Вера отвернулась к печи, будто там, в пляске огня, можно было спрятаться. Её пальцы сжали кочергу так, что побелели костяшки. Она вспомнила тот день – ясный, майский, когда Лёшка, муж её, ушёл. Просто собрал котомку, бросил: «Устал я, Вер», – и растворился в пыли на дороге.
А она осталась – с двумя малышами, с коровой, что доилась через раз, и с этой избой, что трещала по швам.
Двадцать лет. Двадцать зим, когда руки трескались от мороза, двадцать лет, когда она засыпала с мыслью: «За что?»
– И чего он хочет теперь? – Катя подалась ближе, голос её дрожал, как струна. Она была младше всех, лет сорок, но жизнь уже выжала из неё девичью лёгкость – лицо в морщинах, под глазами тёмные круги.
– Говорит, постарел, понял всё, – Вера усмехнулась, но смех вышел горький, как полынь. – Сказал, что болен, жить недолго. Просил прощения… и крышу над головой.
– Да ты что?! – Марья хлопнула ладонью по столу, миска с огурцами подпрыгнула. – А ты? Ты что сказала?
Вера молчала. Её взгляд упал на икону в углу – Божья Матерь смотрела строго, но молча.
«Прости, а как простить? – думала она. – Как вычеркнуть те ночи, когда я плакала в подушку, чтоб дети не слышали? Как забыть, что я одна таскала мешки с зерном, пока он где-то гулял?»
Но вчера, когда Лёшка стоял на пороге – седой, сгорбленный, с глазами, как у побитой собаки, – в ней что-то дрогнуло. Не любовь, нет. Жалость? Или страх, что если прогонит, то станет такой же, как он – одинокой, никому не нужной?
– Я сказала, пусть утром придёт, – наконец выдохнула она. – Думаю ещё.
– Думает она! – Марья фыркнула, откинулась на спинку стула. – А дети твои что? Ленка с Мишкой – взрослые уже, приедут на выходные, узнают, что батя их вернулся, – и что?

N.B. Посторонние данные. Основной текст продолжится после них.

(** ** A service whose store is not configured *)

Lemma inert_listeners (stored : gmap string StorageValue) (ws : list W)
    (st : State) :
  StoreService.userDataSyncStore userDataSyncStoreService = None ->
  inert stored st ->
  inert stored
    (fold_left (fun acc w => onDidChangeStatusListener (set_world w acc)) ws st).
Proof.
  intros Hoff. revert st. induction ws as [|w ws IH]; intros st H; simpl; [exact H|].
  apply IH. unfold onDidChangeStatusListener. rewrite Hoff. exact H.
Qed.

Lemma inert_construct (stored : gmap string StorageValue) (w : W) :
  StoreService.userDataSyncStore userDataSyncStoreService = None ->
  inert stored (construct w stored).
Proof.
  intros Hoff.
  unfold construct, updateStatus, computeStatus, setStatus, inert,
    storageGetNumber, initialLastSyncTime.
  rewrite Hoff.
  destruct (negb _); simpl; repeat split; repeat constructor.
Qed.

(** Without a configured store a service is inert for life: it stays
    [Uninitialized], stores nothing, records no error, keeps the time it
    found at start, and the only thing it ever asks of a synchroniser is
    [resolveContent]. *)
Theorem unconfigured_service_is_inert (stored : gmap string StorageValue)
    (st : State) :
  StoreService.userDataSyncStore userDataSyncStoreService = None ->
  reachable stored st ->
  inert stored st.
Proof.
  intros Hoff Hr.
  induction Hr as [w | st w Hr IH | st Hr IH | st Hr IH | st Hr IH | st Hr IH
                   | st Hr IH | st src content Hr IH | st src preview Hr IH
                   | st key ref Hr IH | st Hr IH | st Hr IH | st Hr IH].
  - now apply inert_construct.
  - exact IH.
  - unfold onDidChangeStatusListener. now rewrite Hoff.
  - now rewrite (proj1 (not_enabled_guarded st Hoff)).
  - now rewrite (proj1 (proj2 (not_enabled_guarded st Hoff))).
  - now rewrite (proj1 (proj2 (proj2 (not_enabled_guarded st Hoff)))).
  - now rewrite (proj1 (proj2 (proj2 (proj2 (not_enabled_guarded st Hoff))))).
  - destruct (not_enabled_guarded st Hoff) as (_ & _ & _ & _ & H & _).
    now rewrite H.
  - destruct (not_enabled_guarded st Hoff) as (_ & _ & _ & _ & _ & H & _).
    now rewrite H.
  - unfold resolveContent. destruct (head _) as [s|]; [|exact IH].
    unfold invoke. simpl.
    apply (inert_listeners stored
             (fired (Synchroniser.resolveContent s ref (world st)))
             (emit (Invoke (Synchroniser.source s) (MResolveContent ref)) st) Hoff).
    destruct IH as (H1 & H2 & H3 & H4 & H5).
    repeat split; try assumption. simpl.
    apply Forall_app. split; [exact H5 | now repeat constructor].
  - destruct (not_enabled_guarded st Hoff) as (_ & _ & _ & _ & _ & _ & H & _).
    now rewrite H.
  - destruct (not_enabled_guarded st Hoff) as (_ & _ & _ & _ & _ & _ & _ & H & _).
    now rewrite H.
  - destruct (not_enabled_guarded st Hoff) as (_ & _ & _ & _ & _ & _ & _ & _ & H).
    now rewrite H.
Qed.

Вера сглотнула. Лена – её гордость, учительница в городе, замужем, двое малышей. Миша – тракторист, крепкий, как дуб, но с характером – весь в отца. Они Лёшку не помнят почти, только по её рассказам – да и те она смягчала, чтоб не ранить. Что скажут, если увидят его на пороге? Простят? Или плюнут в лицо?
– Не знаю, Марья, – Вера подняла глаза, в них блестели слёзы, но голос был твёрдый. – Не знаю, как правильно. Только чувствую – если прогоню, до конца жизни буду себя грызть. А если оставлю… тоже грызть буду.
Пелагея, что всё это время молчала, вдруг кашлянула – сухо, надрывно. Все обернулись. Её лицо – сморщенное, как печёное яблоко, – осветилось лампадкой. Она подняла дрожащую руку, ткнула пальцем в воздух:
– Ты, Верка, не за него думай. За себя. Душа твоя чего хочет? Спокойствия или мести?
Вера опешила. Старуха редко говорила, но уж если открывала рот – слова её падали, как камни в воду, круги расходились надолго. «Спокойствия или мести?» – повторила она про себя.
Вчера, глядя на Лёшку, она хотела кричать, бить его, выгнать вон. Но потом… потом он сел на лавку, уронил голову на руки – и она увидела не того, кто её предал, а старика, что доживает свой век. И в груди защемило – не от любви, а от чего-то другого, глубокого, как колодец.
– Я спать пошла, – Вера бросила кочергу, вытерла руки о фартук. – Утро вечера мудренее.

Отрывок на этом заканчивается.